#### [THE PROBLEM]
From the entries below, transcribe exactly the lines between the line holding "then Ok (d, [])" and the line holding "[consume_line] over the", inclusive; skip all other lines.

[Collected data]
══════════
Definition push (d : SseDecoder) (chunk : bytes) : option (result SseDecodeError (SseDecoder * list SseEvent)) :=
  match checked_add u64_max (total_bytes d) (blen chunk) with
  | None => Some (Err TotalTooLarge)
  | Some total =>
      if maximum_sse_total_bytes (limits d) <? total then Some (Err TotalTooLarge) else
      let d' := mkDecoder (limits d) (pending d ++ chunk) (data d) (event d) total in
      push_loop (S (length (pending d'))) d' []
  end.

Definition finish (d : SseDecoder) : result SseDecodeError (list SseEvent) :=
  '(d', events) ← (if is_empty (pending d) then Ok (d, [])
                   else if maximum_sse_line_bytes (limits d) <? blen (pending d) then Err LineTooLarge
                   else consume_line (set_pending d []) [] (pending d));
  if is_empty (data d') then Ok events else
  '(_, events') ← dispatch d' events;
  Ok events'.

(** A whole stream given as chunks: the events of every [push], then those of
    [finish]. *)
Fixpoint decode_from (d : SseDecoder) (chunks : list bytes) : option (result SseDecodeError (list SseEvent)) :=
  match chunks with
  | [] => Some (finish d)
  | c :: rest =>
      match push d c with
      | None => None
      | Some (Err e) => Some (Err e)
      | Some (Ok (d', events)) =>
          match decode_from d' rest with
          | Some (Ok later) => Some (Ok (events ++ later))
          | other => other
          end
      end
  end.

(** Theorems on the event-stream decoder: [push] equals folding
    [consume_line] over the reference lines, its resource bounds, the
    independence of the events from chunk boundaries, and the exception. *)

Module Decoder.

(** ** Reference lines *)

Definition cons_line (line : bytes) (p : list bytes * bytes) : list bytes * bytes := (line :: p.1, p.2).

(** The complete lines of the input after [cur] and the unterminated rest. *)
Fixpoint split_lines (cur input : bytes) : list bytes * bytes :=
  match input with
  | [] => ([], cur)
  | b :: rest =>
      if b =? CR then
        cons_line cur (match rest with
                       | c :: rest' => if c =? LF then split_lines [] rest' else split_lines [] rest
                       | [] => ([], [])
                       end)
      else if b =? LF then cons_line cur (split_lines [] rest)
      else split_lines (cur ++ [b]) rest
  end.

Definition line_step (st : SseDecoder * list SseEvent) (line : bytes) : result SseDecodeError (SseDecoder * list SseEvent) :=
  if maximum_sse_line_bytes (limits st.1) <? blen line then Err LineTooLarge else consume_line st.1 st.2 line.

(** What [push] computes, on the reference lines. *)
Definition push_lines (d : SseDecoder) (events : list SseEvent) (input : bytes)
  : result SseDecodeError (SseDecoder * list SseEvent) :=
  let '(lines, rest) := split_lines [] input in
  st ← try_fold line_step (d, events) lines;
  if maximum_sse_line_bytes (limits d) <? blen rest then Err LineTooLarge else Ok (set_pending st.1 rest, st.2).

Lemma is_terminator_cases b : is_terminator b = false -> (b =? CR) = false /\ (b =? LF) = false.
Proof. unfold is_terminator. apply orb_false_iff. Qed.

Lemma split_lines_none cur p : position is_terminator p = None -> split_lines cur p = ([], cur ++ p).
Proof.
  rewrite position_None. intros H. revert cur. induction H as [|b p Hb _ IH]; intros cur; simpl; [by rewrite app_nil_r |].
  destruct (is_terminator_cases b Hb) as [-> ->]. by rewrite IH, <- app_assoc.
Qed.

(** Lines before the first terminator, and what the terminator consumes. *)
Lemma split_lines_at cur l1 b l2 :
  Forall (fun c => is_terminator c = false) l1 -> is_terminator b = true ->
  split_lines cur (l1 ++ b :: l2) =
  cons_line (cur ++ l1) (split_lines [] (if bool_decide (b = CR) && bool_decide (head l2 = Some LF) then tail l2 else l2)).
Proof.
  intros HF Hb. revert cur. induction HF as [|c l1 Hc HF IH]; intros cur; simpl.
  - rewrite app_nil_r. unfold is_terminator in Hb. destruct (Z.eqb_spec b CR) as [->|Hne].
    + rewrite bool_decide_eq_true_2 by done. destruct l2 as [|c l2]; simpl; [done |].
      destruct (Z.eqb_spec c LF) as [->|Hne]; [by rewrite bool_decide_eq_true_2 |]. rewrite bool_decide_eq_false_2 by congruence.
      simpl. by rewrite (proj2 (Z.eqb_neq c LF) Hne).
    + rewrite (bool_decide_eq_false_2 (b = CR)) by done. simpl in Hb. by rewrite Hb.
  - destruct (is_terminator_cases c Hc) as [-> ->]. by rewrite IH, <- app_assoc.
Qed.

Lemma next_line_Some p i t :
  next_line p = Some (i, t) ->
  exists l1 b l2, p = l1 ++ b :: l2 /\ length l1 = i /\ is_terminator b = true /\
    Forall (fun c => is_terminator c = false) l1 /\
    drop (i + t) p = (if bool_decide (b = CR) && bool_decide (head l2 = Some LF) then tail l2 else l2).
Proof.
  unfold next_line. intros (j & Hj & H)%bind_Some. apply position_Some in Hj as (l1 & b & l2 & -> & <- & Hb & HF).
  assert (Hl2 : (l1 ++ b :: l2) !! S (length l1) = head l2).
  { rewrite lookup_app_r by lia. replace (S (length l1) - length l1)%nat with 1%nat by lia. by destruct l2. }
  rewrite list_lookup_middle, Hl2 in H by done.
  exists l1, b, l2. rewrite (bool_decide_ext (b = CR) (Some b = Some CR)) by naive_solver.
  destruct (bool_decide (Some b = Some CR) && bool_decide (head l2 = Some LF)); injection H as <- <-;
    (split_and!; [done | done | done | done |]); rewrite <- drop_drop, drop_app_length; simpl; by rewrite ?drop_0; destruct l2.
Qed.

Lemma split_lines_next p i t :
  next_line p = Some (i, t) -> split_lines [] p = cons_line (take i p) (split_lines [] (drop (i + t) p)).
Proof.
  intros (l1 & b & l2 & -> & <- & Hb & HF & ->)%next_line_Some. by rewrite split_lines_at, take_app_length.
Qed.
(* ===== verification/ModelInvocation.v ===== *)
(** Durable model invocations (crates/stateknot-core/src/model_invocation.rs):
    preparation intents, the revisioned and journal-anchored state machine of
    one logical model invocation, its restoration, and the streaming verifier of
    a complete history.

    An invocation id and an attempt id are the integers of their UUIDs.  The
    canonical encoder at each wire type and SHA-256 are parameters. *)

From Stdlib Require Import ZArith Lia List.
From stdpp Require Import prelude.
From S2P Require Import Prelude Ordered Json Decimal Content BoundedJson Accounting Time Checkpoint Capability Run Journal Barrier Tool Model ModelResponse ModelTranscript ModelRequest ModelRuntime.

Open Scope Z_scope.
Import Timestamp(Timestamp).

Module ModelInvocations.
Import Text Content Capability Models Responses Requests ModelRuntime.

Definition INTENT_DIGEST_DOMAIN : bytes := bytes_of "stateknot-model-invocation-intent-v1" ++ [0].
Definition TRANSITION_DIGEST_DOMAIN : bytes := bytes_of "stateknot-model-invocation-transition-v1" ++ [0].
Definition RECORD_DIGEST_DOMAIN : bytes := bytes_of "stateknot-model-invocation-record-v1" ++ [0].

(** * Revisions *)

Module Revision.

Definition t := Z.
Definition INITIAL : t := 0.
Definition MAX : t := i64_max.

Inductive ModelInvocationRevisionError := InvalidFormat | NonCanonical | AboveMaximum.

Definition new (value : Z) : result ModelInvocationRevisionError t :=
  if MAX <? value then Err AboveMaximum else Ok value.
══════════
#### [SOLVED PROBLEM]
  '(d', events) ← (if is_empty (pending d) then Ok (d, [])
                   else if maximum_sse_line_bytes (limits d) <? blen (pending d) then Err LineTooLarge
                   else consume_line (set_pending d []) [] (pending d));
  if is_empty (data d') then Ok events else
  '(_, events') ← dispatch d' events;
  Ok events'.

(** A whole stream given as chunks: the events of every [push], then those of
    [finish]. *)
Fixpoint decode_from (d : SseDecoder) (chunks : list bytes) : option (result SseDecodeError (list SseEvent)) :=
  match chunks with
  | [] => Some (finish d)
  | c :: rest =>
      match push d c with
      | None => None
      | Some (Err e) => Some (Err e)
      | Some (Ok (d', events)) =>
          match decode_from d' rest with
          | Some (Ok later) => Some (Ok (events ++ later))
          | other => other
          end
      end
  end.

(** Theorems on the event-stream decoder: [push] equals folding
    [consume_line] over the reference lines, its resource bounds, the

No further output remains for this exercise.